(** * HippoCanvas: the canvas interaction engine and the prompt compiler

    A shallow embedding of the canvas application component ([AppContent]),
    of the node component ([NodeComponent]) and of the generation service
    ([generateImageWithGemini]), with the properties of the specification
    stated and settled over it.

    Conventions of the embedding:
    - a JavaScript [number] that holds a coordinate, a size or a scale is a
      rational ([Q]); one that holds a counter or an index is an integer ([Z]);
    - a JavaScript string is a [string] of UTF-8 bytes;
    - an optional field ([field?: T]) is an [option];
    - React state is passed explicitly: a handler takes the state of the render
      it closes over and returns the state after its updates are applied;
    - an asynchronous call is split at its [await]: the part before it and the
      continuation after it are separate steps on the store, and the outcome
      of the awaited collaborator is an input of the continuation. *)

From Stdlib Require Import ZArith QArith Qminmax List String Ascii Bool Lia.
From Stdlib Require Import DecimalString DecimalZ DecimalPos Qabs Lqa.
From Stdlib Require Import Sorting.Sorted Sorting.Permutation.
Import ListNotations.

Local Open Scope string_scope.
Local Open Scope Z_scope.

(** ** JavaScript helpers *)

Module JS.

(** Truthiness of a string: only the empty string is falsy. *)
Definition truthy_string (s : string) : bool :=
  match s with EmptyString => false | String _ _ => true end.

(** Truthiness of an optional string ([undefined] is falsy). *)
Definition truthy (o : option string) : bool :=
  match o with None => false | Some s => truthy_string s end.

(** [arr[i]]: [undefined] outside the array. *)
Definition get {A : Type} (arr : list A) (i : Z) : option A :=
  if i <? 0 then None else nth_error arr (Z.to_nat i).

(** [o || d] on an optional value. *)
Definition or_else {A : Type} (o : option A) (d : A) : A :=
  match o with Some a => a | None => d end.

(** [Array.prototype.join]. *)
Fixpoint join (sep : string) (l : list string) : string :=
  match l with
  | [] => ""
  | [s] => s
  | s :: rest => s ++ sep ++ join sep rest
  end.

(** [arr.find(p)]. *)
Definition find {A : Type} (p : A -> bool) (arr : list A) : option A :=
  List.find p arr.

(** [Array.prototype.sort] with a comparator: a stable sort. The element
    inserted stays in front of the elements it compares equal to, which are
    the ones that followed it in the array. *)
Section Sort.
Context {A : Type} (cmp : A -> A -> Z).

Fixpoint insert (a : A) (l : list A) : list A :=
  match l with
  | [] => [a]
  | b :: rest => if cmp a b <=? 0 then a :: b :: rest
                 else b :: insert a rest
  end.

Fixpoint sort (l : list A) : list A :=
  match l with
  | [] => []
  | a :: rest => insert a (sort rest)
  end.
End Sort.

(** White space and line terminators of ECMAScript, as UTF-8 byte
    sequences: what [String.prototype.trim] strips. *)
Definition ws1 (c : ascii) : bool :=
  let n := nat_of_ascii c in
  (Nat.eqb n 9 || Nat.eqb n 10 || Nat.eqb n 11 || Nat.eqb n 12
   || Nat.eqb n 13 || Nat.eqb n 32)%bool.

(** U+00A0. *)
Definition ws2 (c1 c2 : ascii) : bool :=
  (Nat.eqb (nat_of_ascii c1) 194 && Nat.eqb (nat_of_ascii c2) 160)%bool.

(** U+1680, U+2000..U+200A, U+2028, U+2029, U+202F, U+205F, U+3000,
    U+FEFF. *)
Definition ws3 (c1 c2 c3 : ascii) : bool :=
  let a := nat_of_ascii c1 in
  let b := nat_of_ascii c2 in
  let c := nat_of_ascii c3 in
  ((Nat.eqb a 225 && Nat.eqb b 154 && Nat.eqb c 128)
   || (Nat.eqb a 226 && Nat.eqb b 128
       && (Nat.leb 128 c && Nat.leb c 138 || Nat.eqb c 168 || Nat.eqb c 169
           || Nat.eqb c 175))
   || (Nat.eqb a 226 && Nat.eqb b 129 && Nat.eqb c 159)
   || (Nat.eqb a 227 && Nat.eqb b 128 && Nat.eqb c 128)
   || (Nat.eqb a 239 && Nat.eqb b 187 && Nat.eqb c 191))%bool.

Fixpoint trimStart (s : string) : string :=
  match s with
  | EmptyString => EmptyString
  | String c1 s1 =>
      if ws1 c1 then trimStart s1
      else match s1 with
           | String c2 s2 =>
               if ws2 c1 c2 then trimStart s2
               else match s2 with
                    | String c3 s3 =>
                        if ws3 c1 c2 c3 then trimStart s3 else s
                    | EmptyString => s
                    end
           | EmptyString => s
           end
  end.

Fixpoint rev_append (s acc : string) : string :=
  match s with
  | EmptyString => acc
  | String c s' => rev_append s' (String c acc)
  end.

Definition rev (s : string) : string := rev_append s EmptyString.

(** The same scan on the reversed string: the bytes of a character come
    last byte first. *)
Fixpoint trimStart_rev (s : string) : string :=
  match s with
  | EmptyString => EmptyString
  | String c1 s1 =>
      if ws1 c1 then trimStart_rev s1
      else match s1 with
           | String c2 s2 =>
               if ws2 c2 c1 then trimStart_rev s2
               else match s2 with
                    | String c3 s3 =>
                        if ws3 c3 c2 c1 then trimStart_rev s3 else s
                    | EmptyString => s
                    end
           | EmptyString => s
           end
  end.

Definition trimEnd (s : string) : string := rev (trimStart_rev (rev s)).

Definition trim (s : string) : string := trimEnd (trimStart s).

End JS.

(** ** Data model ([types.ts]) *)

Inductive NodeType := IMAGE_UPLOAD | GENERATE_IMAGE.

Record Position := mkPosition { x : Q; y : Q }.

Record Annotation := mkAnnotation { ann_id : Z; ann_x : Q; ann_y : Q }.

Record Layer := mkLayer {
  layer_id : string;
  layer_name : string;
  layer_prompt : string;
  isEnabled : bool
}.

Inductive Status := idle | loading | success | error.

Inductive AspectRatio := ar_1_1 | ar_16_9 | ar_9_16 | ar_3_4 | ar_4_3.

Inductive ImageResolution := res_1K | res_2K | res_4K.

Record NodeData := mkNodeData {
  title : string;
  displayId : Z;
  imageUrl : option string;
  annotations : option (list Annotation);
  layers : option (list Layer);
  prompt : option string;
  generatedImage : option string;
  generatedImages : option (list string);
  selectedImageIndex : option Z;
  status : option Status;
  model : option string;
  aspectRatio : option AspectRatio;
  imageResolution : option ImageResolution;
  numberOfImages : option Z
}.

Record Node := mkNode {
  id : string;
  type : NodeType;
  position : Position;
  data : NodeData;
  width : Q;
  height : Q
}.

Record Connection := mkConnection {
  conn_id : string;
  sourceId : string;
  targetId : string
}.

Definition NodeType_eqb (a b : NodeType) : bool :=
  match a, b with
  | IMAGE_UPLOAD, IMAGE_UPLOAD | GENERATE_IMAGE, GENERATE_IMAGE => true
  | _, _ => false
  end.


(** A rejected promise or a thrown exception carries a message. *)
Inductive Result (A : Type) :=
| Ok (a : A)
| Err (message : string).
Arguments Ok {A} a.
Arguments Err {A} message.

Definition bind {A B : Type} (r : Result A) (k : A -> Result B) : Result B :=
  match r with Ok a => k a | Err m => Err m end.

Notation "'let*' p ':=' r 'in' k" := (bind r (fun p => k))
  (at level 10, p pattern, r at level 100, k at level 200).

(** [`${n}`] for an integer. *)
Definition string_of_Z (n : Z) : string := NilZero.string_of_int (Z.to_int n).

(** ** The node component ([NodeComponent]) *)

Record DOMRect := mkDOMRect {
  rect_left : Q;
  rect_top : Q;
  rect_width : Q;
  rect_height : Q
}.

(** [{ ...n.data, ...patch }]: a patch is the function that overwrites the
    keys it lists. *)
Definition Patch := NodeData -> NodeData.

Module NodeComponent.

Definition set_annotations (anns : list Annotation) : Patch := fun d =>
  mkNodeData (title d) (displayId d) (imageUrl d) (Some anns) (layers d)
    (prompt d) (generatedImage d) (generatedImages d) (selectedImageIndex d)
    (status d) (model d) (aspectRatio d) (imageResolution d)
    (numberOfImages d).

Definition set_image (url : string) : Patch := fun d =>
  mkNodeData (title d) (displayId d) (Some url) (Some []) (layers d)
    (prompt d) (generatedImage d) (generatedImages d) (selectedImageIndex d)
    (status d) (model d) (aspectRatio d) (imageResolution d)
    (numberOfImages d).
- - - -
Activity – Would you retype the lines above from the one with "(message : string)." down to the one with "(at level 10, p", word for word, both ends included and no other lines?

The completed task –
| Err (message : string).
Arguments Ok {A} a.
Arguments Err {A} message.

Definition bind {A B : Type} (r : Result A) (k : A -> Result B) : Result B :=
  match r with Ok a => k a | Err m => Err m end.

Notation "'let*' p ':=' r 'in' k" := (bind r (fun p => k))
  (at level 10, p pattern, r at level 100, k at level 200).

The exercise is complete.